- [Work to be completed]: Locate, in the data below, the line that contains "wreg VIRTIO_MMIO_STATUS (Z.lor VIRTIO_CONFIG_S_ACKNOWLEDGE" and the line that contains "Proof. intros H."; reproduce exactly those two lines and every line between them, nothing more.

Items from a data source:

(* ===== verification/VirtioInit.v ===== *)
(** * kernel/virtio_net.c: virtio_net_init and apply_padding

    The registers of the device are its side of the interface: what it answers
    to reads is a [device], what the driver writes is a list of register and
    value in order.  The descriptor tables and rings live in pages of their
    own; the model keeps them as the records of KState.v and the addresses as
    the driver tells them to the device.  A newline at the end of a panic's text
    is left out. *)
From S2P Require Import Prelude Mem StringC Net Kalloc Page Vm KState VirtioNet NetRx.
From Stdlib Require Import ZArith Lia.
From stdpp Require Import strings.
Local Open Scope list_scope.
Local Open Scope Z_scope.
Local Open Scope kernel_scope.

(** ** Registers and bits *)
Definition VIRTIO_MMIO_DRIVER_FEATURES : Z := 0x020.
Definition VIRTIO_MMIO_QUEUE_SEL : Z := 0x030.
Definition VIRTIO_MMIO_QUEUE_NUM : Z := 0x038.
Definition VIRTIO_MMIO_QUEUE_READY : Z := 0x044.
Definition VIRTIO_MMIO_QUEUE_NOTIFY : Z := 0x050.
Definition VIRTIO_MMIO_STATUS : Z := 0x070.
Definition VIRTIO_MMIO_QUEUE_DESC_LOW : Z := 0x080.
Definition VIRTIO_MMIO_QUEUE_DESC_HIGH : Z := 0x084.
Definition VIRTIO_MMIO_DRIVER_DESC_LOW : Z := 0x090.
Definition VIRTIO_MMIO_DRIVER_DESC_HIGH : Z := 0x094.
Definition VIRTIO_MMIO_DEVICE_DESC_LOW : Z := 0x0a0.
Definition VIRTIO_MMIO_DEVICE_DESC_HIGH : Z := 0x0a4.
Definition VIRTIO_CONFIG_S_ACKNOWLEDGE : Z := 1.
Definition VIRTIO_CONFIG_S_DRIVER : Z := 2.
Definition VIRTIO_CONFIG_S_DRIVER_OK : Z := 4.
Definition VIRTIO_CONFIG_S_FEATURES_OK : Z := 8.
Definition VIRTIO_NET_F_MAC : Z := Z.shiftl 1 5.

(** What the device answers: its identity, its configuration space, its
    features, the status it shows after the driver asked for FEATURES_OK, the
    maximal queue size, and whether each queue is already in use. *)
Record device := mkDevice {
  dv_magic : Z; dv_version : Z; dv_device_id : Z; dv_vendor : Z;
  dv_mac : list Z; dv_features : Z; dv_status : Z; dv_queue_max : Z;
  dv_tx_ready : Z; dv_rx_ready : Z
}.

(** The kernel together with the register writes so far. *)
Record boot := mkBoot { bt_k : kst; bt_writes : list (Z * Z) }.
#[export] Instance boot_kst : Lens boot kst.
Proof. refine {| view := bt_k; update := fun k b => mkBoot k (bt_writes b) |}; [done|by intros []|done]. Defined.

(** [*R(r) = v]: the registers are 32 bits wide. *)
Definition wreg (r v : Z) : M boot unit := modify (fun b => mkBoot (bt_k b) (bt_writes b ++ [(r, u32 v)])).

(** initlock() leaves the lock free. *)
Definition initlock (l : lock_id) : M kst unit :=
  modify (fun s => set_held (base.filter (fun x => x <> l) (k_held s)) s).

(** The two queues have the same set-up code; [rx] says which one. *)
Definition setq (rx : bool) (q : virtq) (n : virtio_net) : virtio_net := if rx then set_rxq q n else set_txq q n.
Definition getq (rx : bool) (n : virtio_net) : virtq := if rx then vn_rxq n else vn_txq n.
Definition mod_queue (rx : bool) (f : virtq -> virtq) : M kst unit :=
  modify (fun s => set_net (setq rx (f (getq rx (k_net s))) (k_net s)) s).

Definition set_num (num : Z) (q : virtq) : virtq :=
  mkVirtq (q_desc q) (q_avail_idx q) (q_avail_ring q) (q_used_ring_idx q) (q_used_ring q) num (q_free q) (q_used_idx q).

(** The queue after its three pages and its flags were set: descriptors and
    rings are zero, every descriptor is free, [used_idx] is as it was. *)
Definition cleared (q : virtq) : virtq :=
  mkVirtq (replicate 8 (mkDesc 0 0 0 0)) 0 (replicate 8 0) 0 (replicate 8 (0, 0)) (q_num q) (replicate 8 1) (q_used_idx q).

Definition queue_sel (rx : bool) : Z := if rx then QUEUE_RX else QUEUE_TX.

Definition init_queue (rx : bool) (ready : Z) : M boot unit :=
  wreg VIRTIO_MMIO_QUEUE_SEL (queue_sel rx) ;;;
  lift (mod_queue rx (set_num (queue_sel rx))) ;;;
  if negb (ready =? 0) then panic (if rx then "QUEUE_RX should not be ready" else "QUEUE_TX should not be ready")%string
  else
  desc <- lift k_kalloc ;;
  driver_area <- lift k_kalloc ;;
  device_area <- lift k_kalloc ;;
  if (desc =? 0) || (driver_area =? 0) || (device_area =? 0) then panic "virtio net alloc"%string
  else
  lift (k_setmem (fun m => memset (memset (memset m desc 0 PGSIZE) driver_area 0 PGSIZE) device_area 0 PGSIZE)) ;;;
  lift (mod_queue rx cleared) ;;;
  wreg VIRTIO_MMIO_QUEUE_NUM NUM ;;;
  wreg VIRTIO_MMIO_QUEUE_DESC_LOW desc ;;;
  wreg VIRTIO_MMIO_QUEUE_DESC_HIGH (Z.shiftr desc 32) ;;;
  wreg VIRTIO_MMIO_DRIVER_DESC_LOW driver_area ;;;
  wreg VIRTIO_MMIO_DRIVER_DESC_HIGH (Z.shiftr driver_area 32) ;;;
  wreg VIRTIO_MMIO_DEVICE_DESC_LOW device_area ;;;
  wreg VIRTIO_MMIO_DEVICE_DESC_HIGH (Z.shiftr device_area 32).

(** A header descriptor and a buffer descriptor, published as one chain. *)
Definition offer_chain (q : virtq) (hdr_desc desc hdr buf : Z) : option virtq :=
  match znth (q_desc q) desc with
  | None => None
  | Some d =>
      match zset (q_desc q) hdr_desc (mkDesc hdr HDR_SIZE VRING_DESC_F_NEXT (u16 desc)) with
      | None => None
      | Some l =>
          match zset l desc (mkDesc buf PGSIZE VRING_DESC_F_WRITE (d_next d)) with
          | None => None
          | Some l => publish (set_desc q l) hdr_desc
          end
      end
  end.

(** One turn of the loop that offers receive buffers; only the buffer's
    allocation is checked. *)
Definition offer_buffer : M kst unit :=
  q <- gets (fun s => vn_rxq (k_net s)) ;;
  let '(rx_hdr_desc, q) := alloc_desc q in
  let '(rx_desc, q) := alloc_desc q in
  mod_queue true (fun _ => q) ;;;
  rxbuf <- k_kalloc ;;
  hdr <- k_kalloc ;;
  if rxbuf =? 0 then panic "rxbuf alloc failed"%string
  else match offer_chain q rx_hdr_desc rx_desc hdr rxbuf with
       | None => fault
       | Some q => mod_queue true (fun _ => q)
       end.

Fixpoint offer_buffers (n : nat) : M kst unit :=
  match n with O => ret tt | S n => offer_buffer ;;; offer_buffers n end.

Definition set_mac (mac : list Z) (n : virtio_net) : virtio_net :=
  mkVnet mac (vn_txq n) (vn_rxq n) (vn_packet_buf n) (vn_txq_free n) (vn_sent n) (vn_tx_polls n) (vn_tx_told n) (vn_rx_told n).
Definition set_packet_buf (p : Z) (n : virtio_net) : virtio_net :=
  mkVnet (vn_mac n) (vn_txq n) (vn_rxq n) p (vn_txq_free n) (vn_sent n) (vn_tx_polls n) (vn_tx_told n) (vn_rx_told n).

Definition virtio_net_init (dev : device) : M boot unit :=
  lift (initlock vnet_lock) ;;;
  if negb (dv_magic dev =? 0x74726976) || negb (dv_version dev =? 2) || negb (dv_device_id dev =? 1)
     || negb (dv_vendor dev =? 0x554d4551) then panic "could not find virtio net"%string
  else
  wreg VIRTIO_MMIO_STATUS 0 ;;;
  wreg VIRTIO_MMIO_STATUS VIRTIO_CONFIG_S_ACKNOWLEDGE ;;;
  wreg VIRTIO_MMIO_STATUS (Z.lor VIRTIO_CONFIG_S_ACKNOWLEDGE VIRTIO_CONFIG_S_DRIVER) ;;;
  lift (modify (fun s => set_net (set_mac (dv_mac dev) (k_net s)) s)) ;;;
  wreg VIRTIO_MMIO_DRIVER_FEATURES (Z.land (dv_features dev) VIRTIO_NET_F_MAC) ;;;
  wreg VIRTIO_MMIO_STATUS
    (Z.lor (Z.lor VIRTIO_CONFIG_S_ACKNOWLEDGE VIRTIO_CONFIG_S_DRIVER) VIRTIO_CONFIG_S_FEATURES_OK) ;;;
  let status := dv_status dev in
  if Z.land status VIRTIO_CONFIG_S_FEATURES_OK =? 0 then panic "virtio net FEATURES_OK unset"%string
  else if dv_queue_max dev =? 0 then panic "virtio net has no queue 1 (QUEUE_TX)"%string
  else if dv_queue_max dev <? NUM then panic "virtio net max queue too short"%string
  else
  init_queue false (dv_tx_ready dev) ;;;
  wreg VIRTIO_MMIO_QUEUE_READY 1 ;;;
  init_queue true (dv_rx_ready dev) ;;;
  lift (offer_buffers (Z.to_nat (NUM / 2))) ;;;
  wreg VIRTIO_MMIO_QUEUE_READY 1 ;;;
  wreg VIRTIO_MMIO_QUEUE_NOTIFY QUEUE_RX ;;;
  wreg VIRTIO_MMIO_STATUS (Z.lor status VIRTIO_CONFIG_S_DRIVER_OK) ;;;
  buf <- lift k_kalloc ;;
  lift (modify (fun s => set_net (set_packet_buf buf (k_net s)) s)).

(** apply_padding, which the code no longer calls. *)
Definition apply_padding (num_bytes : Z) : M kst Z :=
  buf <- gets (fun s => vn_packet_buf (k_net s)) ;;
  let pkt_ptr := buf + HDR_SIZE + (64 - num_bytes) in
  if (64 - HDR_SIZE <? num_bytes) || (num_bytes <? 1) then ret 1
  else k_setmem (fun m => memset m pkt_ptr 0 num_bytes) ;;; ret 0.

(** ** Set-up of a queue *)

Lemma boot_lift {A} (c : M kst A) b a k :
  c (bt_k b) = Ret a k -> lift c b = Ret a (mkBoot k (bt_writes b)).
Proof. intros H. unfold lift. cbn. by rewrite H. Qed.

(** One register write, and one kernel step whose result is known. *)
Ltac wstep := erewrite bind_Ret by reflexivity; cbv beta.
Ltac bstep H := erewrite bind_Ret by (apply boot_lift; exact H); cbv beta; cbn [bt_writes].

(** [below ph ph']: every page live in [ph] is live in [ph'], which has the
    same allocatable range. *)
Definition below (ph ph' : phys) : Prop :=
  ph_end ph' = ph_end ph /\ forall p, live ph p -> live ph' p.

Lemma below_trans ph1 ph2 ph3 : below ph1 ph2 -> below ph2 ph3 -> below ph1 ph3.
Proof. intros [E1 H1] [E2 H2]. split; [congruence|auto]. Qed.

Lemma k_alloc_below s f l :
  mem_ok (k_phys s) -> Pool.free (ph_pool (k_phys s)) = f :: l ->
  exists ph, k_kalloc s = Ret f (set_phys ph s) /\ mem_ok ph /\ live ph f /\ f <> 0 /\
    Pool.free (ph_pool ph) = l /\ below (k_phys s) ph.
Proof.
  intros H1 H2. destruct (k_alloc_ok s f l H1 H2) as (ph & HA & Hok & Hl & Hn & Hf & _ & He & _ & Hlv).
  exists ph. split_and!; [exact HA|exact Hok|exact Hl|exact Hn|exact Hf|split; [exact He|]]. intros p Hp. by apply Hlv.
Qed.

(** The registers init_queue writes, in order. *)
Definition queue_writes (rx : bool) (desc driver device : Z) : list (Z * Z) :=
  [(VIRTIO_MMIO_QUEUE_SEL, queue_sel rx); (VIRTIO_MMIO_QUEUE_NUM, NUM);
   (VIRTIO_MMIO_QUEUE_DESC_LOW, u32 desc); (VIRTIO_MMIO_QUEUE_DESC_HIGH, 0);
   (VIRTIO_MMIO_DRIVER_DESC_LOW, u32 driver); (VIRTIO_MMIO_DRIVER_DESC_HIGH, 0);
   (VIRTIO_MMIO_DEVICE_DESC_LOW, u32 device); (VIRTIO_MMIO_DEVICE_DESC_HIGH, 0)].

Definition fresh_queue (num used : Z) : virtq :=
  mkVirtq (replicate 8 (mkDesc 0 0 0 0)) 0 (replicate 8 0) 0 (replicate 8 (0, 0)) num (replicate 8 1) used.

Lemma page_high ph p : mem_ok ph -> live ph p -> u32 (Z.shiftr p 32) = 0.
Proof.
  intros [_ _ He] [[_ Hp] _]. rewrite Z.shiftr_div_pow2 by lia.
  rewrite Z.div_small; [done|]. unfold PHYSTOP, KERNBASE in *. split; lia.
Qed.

- [Final answer]:
  wreg VIRTIO_MMIO_STATUS (Z.lor VIRTIO_CONFIG_S_ACKNOWLEDGE VIRTIO_CONFIG_S_DRIVER) ;;;
  lift (modify (fun s => set_net (set_mac (dv_mac dev) (k_net s)) s)) ;;;
  wreg VIRTIO_MMIO_DRIVER_FEATURES (Z.land (dv_features dev) VIRTIO_NET_F_MAC) ;;;
  wreg VIRTIO_MMIO_STATUS
    (Z.lor (Z.lor VIRTIO_CONFIG_S_ACKNOWLEDGE VIRTIO_CONFIG_S_DRIVER) VIRTIO_CONFIG_S_FEATURES_OK) ;;;
  let status := dv_status dev in
  if Z.land status VIRTIO_CONFIG_S_FEATURES_OK =? 0 then panic "virtio net FEATURES_OK unset"%string
  else if dv_queue_max dev =? 0 then panic "virtio net has no queue 1 (QUEUE_TX)"%string
  else if dv_queue_max dev <? NUM then panic "virtio net max queue too short"%string
  else
  init_queue false (dv_tx_ready dev) ;;;
  wreg VIRTIO_MMIO_QUEUE_READY 1 ;;;
  init_queue true (dv_rx_ready dev) ;;;
  lift (offer_buffers (Z.to_nat (NUM / 2))) ;;;
  wreg VIRTIO_MMIO_QUEUE_READY 1 ;;;
  wreg VIRTIO_MMIO_QUEUE_NOTIFY QUEUE_RX ;;;
  wreg VIRTIO_MMIO_STATUS (Z.lor status VIRTIO_CONFIG_S_DRIVER_OK) ;;;
  buf <- lift k_kalloc ;;
  lift (modify (fun s => set_net (set_packet_buf buf (k_net s)) s)).

(** apply_padding, which the code no longer calls. *)
Definition apply_padding (num_bytes : Z) : M kst Z :=
  buf <- gets (fun s => vn_packet_buf (k_net s)) ;;
  let pkt_ptr := buf + HDR_SIZE + (64 - num_bytes) in
  if (64 - HDR_SIZE <? num_bytes) || (num_bytes <? 1) then ret 1
  else k_setmem (fun m => memset m pkt_ptr 0 num_bytes) ;;; ret 0.

(** ** Set-up of a queue *)

Lemma boot_lift {A} (c : M kst A) b a k :
  c (bt_k b) = Ret a k -> lift c b = Ret a (mkBoot k (bt_writes b)).
Proof. intros H. unfold lift. cbn. by rewrite H. Qed.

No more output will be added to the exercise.